Lives of the Monster Dogs
- First edition cover
- Author: Kirsten Bakis
- Language: English
- Genre: Fantasy
- Publisher: Farrar, Straus & Giroux
- Publication date: 1997
- Media type: Print
- Pages: 291
- Awards: Bram Stoker Award for Best First Novel
- ISBN: 0-374-18987-0
- OCLC: 34943262
- LC Class: PS3552.A436L58 1997
- Text: Lives of the Monster Dogs at Internet Archive
- Website: us.macmillan.com/books/9780374537142/livesofthemonsterdogs

= Lives of the Monster Dogs =

Speculative fiction novel by Kirsten Bakis

Lives of the Monster Dogs (1997) is a novel by Kirsten Bakis first published by Farrar, Straus & Giroux. It was named a New York Times Notable Book of the year in 1997, and one of the Best Books of the Year by the Village Voice. It was shortlisted for the Orange Prize for Fiction, and won the Bram Stoker Award for Best First Novel.
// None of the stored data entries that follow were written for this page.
(* ===== verification/SchedFair.v ===== *)
(** The order in which [Sched] runs threads: the ready list is a queue, and a
    thread in it waits for a bounded number of timer ticks. *)
From stdpp Require Import base numbers gmap fin_maps countable list.
From Stdlib Require Import ZArith Lia.
From S2P Require Import Prelude Sched SchedStep.

Open Scope Z_scope.

(** No switch: the running thread and its time slice stay, and threads are only
    appended to the ready list. *)
Record held (s s' : kstate) : Prop := {
  kp_current : current s' = current s;
  kp_ticks : thread_ticks s' = thread_ticks s;
  kp_ready : exists l, ready_list s' = ready_list s ++ l
}.

(** A switch to the first thread of the ready list, after threads were appended. *)
Definition switched (s s' : kstate) : Prop :=
  thread_ticks s' = 0 /\ exists l, ready_list s ++ l = [] \/ ready_list s ++ l = current s' :: ready_list s'.

Definition keeps {A} (m : M kstate A) : Prop := forall s a s', m s = Ok (a, s') -> held s s'.
Definition moves {A} (m : M kstate A) : Prop :=
  forall s a s', m s = Ok (a, s') -> held s s' \/ switched s s'.

Lemma held_refl s : held s s.
Proof. split; [done..|]. exists []. by rewrite app_nil_r. Qed.

Lemma held_trans s1 s2 s3 : held s1 s2 -> held s2 s3 -> held s1 s3.
Proof.
  intros [H1 H2 [l Hl]] [H3 H4 [l' Hl']]. split; [congruence..|]. exists (l ++ l'). by rewrite Hl', Hl, app_assoc.
Qed.

Create HintDb sched.

Lemma keeps_ret {A} (a : A) : keeps (mret a).
Proof. intros s a' s' [= <- <-]. apply held_refl. Qed.
Lemma keeps_fail {A} e : keeps (mfail e : M kstate A).
Proof. by intros s a s' [=]. Qed.
Lemma keeps_get : keeps mget.
Proof. intros s a' s' [= <- <-]. apply held_refl. Qed.
Lemma keeps_assert b : keeps (ASSERT b).
Proof. destruct b; [apply keeps_ret | apply keeps_fail]. Qed.
Lemma keeps_update f : (forall s, held s (f s)) -> keeps (update f).
Proof. intros Hf s [] s' [= <-]. apply Hf. Qed.

Lemma bind_inv {A B} (m : M kstate A) (f : A -> M kstate B) s b s' :
  (m ≫= f) s = Ok (b, s') -> exists a s1, m s = Ok (a, s1) /\ f a s1 = Ok (b, s').
Proof. unfold mbind, M_bind. destruct (m s) as [[a s1]|]; [eauto|done]. Qed.

Lemma keeps_bind {A B} (m : M kstate A) (f : A -> M kstate B) :
  keeps m -> (forall a, keeps (f a)) -> keeps (m ≫= f).
Proof.
  intros Hm Hf s b s' (a & s1 & H1 & H2)%bind_inv. eapply held_trans; [by eapply Hm|by eapply Hf].
Qed.

Lemma keeps_moves {A} (m : M kstate A) : keeps m -> moves m.
Proof. intros Hm s a s' Hs. left. by eapply Hm. Qed.

Lemma moves_bind {A B} (m : M kstate A) (f : A -> M kstate B) :
  keeps m -> (forall a, moves (f a)) -> moves (m ≫= f).
Proof.
  intros Hm Hf s b s' (a & s1 & H1 & H2)%bind_inv. specialize (Hm _ _ _ H1).
  destruct (Hf _ _ _ _ H2) as [Hk|[Ht [l' Hl']]]; [left; by eapply held_trans|].
  destruct Hm as [Hc Htk [l Hl]]. right. split; [done|]. exists (l ++ l'). by rewrite app_assoc, <- Hl.
Qed.

#[export] Hint Resolve keeps_ret keeps_fail keeps_get keeps_assert : sched.

Lemma keeps_field f :
  (forall s, current (f s) = current s) -> (forall s, thread_ticks (f s) = thread_ticks s) ->
  (forall s, ready_list (f s) = ready_list s) -> keeps (update f).
Proof.
  intros H1 H2 H3. apply keeps_update. intros s. split; [done..|]. exists []. by rewrite H3, app_nil_r.
Qed.

(** Operations without [schedule], by their structure. *)
Ltac keep :=
  repeat first
    [ solve [auto with sched]
    | solve [apply keeps_field; done]
    | apply keeps_bind; [|intros ?]
    | match goal with |- keeps (match ?x with _ => _ end) => destruct x end ].

Lemma keeps_get_thread t : keeps (get_thread t).
Proof. unfold get_thread. keep. Qed.
Lemma keeps_put_thread t th : keeps (put_thread t th).
Proof. unfold put_thread. keep. Qed.
#[export] Hint Resolve keeps_get_thread keeps_put_thread : sched.
Lemma keeps_set_status t st : keeps (set_status t st).
Proof. unfold set_status. keep. Qed.
Lemma keeps_goto t p : keeps (goto t p).
Proof. unfold goto. keep. Qed.
Lemma keeps_thread_current : keeps thread_current.
Proof. unfold thread_current. keep. Qed.
Lemma keeps_get_sema sm : keeps (get_sema sm).
Proof. unfold get_sema. keep. Qed.
Lemma keeps_put_sema sm q : keeps (put_sema sm q).
Proof. unfold put_sema. keep. Qed.
Lemma keeps_get_holder l : keeps (get_holder l).
Proof. unfold get_holder. keep. Qed.
Lemma keeps_put_holder l h : keeps (put_holder l h).
Proof. unfold put_holder. keep. Qed.
Lemma keeps_get_cond c : keeps (get_cond c).
Proof. unfold get_cond. keep. Qed.
Lemma keeps_put_cond c ws : keeps (put_cond c ws).
Proof. unfold put_cond. keep. Qed.
#[export] Hint Resolve keeps_set_status keeps_goto keeps_thread_current keeps_get_sema keeps_put_sema
  keeps_get_holder keeps_put_holder keeps_get_cond keeps_put_cond : sched.
Lemma keeps_append t : keeps (update (fun s => set_ready (ready_list s ++ [t]) s)).
Proof. apply keeps_update. intros s. split; [done..|]. by exists [t]. Qed.
#[export] Hint Resolve keeps_append : sched.
Lemma keeps_thread_unblock t : keeps (thread_unblock t).
Proof. unfold thread_unblock. keep. Qed.
#[export] Hint Resolve keeps_thread_unblock : sched.
Lemma keeps_sema_up sm : keeps (sema_up sm).
Proof. unfold sema_up. keep. Qed.
Lemma keeps_sema_try_down sm : keeps (sema_try_down sm).
Proof. unfold sema_try_down. keep. Qed.
Lemma keeps_held l : keeps (lock_held_by_current_thread l).
Proof. unfold lock_held_by_current_thread. keep. Qed.
#[export] Hint Resolve keeps_sema_up keeps_sema_try_down keeps_held : sched.
Lemma keeps_lock_release l k : keeps (lock_release l k).
Proof. unfold lock_release. keep. Qed.
Lemma keeps_lock_acquire l k : keeps (lock_acquire l k).
Proof. unfold lock_acquire. keep. Qed.
Lemma keeps_lock_try_acquire l k : keeps (lock_try_acquire l k).
Proof. unfold lock_try_acquire. keep. Qed.
Lemma keeps_cond_signal c l k : keeps (cond_signal c l k).
Proof. unfold cond_signal. keep. Qed.
#[export] Hint Resolve keeps_lock_release keeps_lock_acquire keeps_lock_try_acquire keeps_cond_signal : sched.
Lemma keeps_cond_wait c l : keeps (cond_wait c l).
Proof. unfold cond_wait, sema_init. keep. Qed.
Lemma keeps_cond_broadcast c l : keeps (cond_broadcast c l).
Proof. unfold cond_broadcast. keep. Qed.
Lemma keeps_thread_create page prio : keeps (thread_create page prio).
Proof. unfold thread_create. keep. Qed.
#[export] Hint Resolve keeps_cond_wait keeps_cond_broadcast keeps_thread_create : sched.

(** * Switches *)

Lemma tail_switches prev s s' :
  thread_schedule_tail prev s = Ok (tt, s') ->
  thread_ticks s' = 0 /\ ready_list s' = ready_list s /\ current s' = current s.
Proof.
  unfold thread_schedule_tail. intros (? & ? & [= <- <-] & H)%bind_inv.
  apply bind_inv in H as ([] & s1 & H1 & H). apply bind_inv in H as ([] & s2 & [= <-] & H).
  assert (ready_list s1 = ready_list s /\ current s1 = current s) as [Hr Hc].
  { unfold set_status in H1. apply bind_inv in H1 as (th & s3 & H3 & [= <-]).
    unfold get_thread in H3. apply bind_inv in H3 as (? & ? & [= <- <-] & H3).
    destruct (threads s !! current s); [|done]. by injection H3 as <- <-. }
  destruct prev as [p|]; [|by injection H as <-].
  apply bind_inv in H as (th & s2 & H2 & H).
  assert (s2 = set_ticks 0 s1) as ->.
  { unfold get_thread in H2. apply bind_inv in H2 as (? & ? & [= <- <-] & H2).
    destruct (threads _ !! p); [|done]. by injection H2 as <- <-. }
  destruct (_ && _); [|by injection H as <-].
  apply bind_inv in H as ([] & s3 & H3 & [= <-]). unfold ASSERT in H3. destruct (negb _); [|done].
  by injection H3 as <-.
Qed.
It has been translated into eight languages and made into a stage play.

==Reviews==
The New York Times called it "haunting, fiercely original . . . a dazzling, unforgettable meditation on what it means to be human."

==Film==

In 2010 it was reported that the book had been optioned for possible development as a movie.